>>>
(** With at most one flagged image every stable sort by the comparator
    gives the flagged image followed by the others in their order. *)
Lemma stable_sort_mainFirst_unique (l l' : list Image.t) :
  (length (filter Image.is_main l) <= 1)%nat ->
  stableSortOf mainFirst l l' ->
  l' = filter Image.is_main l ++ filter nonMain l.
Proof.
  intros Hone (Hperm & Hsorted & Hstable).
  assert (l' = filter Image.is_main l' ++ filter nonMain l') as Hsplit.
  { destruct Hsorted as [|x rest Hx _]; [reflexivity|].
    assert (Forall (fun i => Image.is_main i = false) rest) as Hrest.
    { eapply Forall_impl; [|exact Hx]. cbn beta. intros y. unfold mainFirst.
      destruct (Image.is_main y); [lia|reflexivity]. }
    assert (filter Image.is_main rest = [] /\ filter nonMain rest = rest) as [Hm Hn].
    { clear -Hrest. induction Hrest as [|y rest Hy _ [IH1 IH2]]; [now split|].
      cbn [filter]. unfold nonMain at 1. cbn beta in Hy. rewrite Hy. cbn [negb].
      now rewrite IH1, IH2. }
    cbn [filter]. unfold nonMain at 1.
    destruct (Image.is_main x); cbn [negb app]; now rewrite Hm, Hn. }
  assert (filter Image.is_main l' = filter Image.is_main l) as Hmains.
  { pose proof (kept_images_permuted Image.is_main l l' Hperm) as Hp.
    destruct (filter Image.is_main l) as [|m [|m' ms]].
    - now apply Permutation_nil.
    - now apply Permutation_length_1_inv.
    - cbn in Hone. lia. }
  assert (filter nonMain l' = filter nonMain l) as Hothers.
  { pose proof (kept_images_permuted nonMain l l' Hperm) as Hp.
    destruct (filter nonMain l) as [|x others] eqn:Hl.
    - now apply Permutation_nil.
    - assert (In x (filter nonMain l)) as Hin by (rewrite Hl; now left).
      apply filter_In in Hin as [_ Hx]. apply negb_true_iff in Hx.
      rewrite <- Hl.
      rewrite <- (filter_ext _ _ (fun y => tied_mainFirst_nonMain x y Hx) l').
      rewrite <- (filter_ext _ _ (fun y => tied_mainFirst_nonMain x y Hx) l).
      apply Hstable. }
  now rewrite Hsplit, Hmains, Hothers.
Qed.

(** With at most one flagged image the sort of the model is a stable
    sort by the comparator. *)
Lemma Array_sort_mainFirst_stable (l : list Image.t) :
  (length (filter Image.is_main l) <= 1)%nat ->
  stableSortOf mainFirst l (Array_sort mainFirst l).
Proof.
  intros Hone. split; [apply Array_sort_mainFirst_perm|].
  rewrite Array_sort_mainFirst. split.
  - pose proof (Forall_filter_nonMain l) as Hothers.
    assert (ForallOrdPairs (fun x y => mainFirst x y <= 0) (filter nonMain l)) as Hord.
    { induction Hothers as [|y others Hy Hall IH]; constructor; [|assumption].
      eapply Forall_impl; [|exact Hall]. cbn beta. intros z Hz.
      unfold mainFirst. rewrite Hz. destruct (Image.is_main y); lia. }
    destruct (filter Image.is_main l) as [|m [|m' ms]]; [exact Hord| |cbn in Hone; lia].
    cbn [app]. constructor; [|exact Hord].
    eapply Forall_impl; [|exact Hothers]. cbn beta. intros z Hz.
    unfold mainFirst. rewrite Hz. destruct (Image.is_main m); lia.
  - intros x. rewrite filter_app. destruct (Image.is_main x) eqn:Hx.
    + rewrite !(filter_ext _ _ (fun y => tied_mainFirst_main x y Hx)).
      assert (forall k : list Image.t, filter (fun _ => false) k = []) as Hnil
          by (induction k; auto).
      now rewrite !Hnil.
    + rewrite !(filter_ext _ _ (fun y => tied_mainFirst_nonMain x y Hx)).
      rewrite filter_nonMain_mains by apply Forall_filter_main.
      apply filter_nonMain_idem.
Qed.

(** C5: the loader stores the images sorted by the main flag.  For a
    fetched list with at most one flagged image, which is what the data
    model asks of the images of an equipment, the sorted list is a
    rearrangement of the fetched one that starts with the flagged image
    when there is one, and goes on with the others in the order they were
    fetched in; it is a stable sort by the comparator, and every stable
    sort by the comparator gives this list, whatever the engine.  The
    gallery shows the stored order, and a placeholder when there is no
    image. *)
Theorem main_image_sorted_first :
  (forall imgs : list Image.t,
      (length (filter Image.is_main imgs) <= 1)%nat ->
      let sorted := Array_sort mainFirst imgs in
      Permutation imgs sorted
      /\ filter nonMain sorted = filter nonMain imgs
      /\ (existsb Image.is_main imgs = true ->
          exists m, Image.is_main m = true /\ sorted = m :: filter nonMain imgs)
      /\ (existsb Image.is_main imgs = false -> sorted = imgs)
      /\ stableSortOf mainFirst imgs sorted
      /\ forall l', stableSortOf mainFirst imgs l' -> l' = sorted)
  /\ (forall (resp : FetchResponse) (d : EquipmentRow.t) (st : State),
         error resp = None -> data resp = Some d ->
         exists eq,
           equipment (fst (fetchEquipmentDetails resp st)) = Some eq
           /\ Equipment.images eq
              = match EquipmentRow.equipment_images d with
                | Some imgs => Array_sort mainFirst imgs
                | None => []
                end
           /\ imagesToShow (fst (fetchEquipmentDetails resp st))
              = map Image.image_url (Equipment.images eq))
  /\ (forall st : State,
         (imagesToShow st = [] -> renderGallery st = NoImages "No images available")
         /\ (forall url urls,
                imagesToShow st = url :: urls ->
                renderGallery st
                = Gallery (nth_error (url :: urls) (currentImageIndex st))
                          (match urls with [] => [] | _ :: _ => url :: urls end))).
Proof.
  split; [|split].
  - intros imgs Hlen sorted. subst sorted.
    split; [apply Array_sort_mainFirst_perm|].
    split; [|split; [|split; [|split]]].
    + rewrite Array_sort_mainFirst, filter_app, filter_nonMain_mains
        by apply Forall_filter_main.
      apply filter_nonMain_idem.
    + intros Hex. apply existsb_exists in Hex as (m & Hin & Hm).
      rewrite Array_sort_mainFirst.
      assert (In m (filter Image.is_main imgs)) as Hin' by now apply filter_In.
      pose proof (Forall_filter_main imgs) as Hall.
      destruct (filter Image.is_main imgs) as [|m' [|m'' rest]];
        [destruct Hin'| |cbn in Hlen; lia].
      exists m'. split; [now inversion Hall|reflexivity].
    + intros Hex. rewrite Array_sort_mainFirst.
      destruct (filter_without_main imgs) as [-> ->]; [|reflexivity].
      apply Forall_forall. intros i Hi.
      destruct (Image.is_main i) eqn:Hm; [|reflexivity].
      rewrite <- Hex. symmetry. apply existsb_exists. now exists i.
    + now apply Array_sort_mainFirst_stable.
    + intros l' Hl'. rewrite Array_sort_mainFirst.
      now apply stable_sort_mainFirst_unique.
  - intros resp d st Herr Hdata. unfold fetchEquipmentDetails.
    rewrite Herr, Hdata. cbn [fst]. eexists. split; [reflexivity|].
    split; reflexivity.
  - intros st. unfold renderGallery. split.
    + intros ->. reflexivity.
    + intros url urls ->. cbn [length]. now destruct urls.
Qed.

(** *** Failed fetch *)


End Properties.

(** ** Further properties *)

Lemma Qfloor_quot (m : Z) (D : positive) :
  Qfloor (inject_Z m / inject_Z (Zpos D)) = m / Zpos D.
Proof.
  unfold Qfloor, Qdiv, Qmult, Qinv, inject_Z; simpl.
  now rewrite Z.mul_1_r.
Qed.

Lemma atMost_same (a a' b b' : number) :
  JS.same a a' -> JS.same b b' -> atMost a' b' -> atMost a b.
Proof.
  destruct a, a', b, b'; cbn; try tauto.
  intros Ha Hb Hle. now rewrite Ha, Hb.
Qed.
<<<
REQUIRED WORK:
Look above for the line containing "assert (filter Image.is_main rest" and the line containing "assert (filter Image.is_main l'". Transcribe both, with the lines between them, exactly.

RESPONSE TO THIS TASK:
    assert (filter Image.is_main rest = [] /\ filter nonMain rest = rest) as [Hm Hn].
    { clear -Hrest. induction Hrest as [|y rest Hy _ [IH1 IH2]]; [now split|].
      cbn [filter]. unfold nonMain at 1. cbn beta in Hy. rewrite Hy. cbn [negb].
      now rewrite IH1, IH2. }
    cbn [filter]. unfold nonMain at 1.
    destruct (Image.is_main x); cbn [negb app]; now rewrite Hm, Hn. }
  assert (filter Image.is_main l' = filter Image.is_main l) as Hmains.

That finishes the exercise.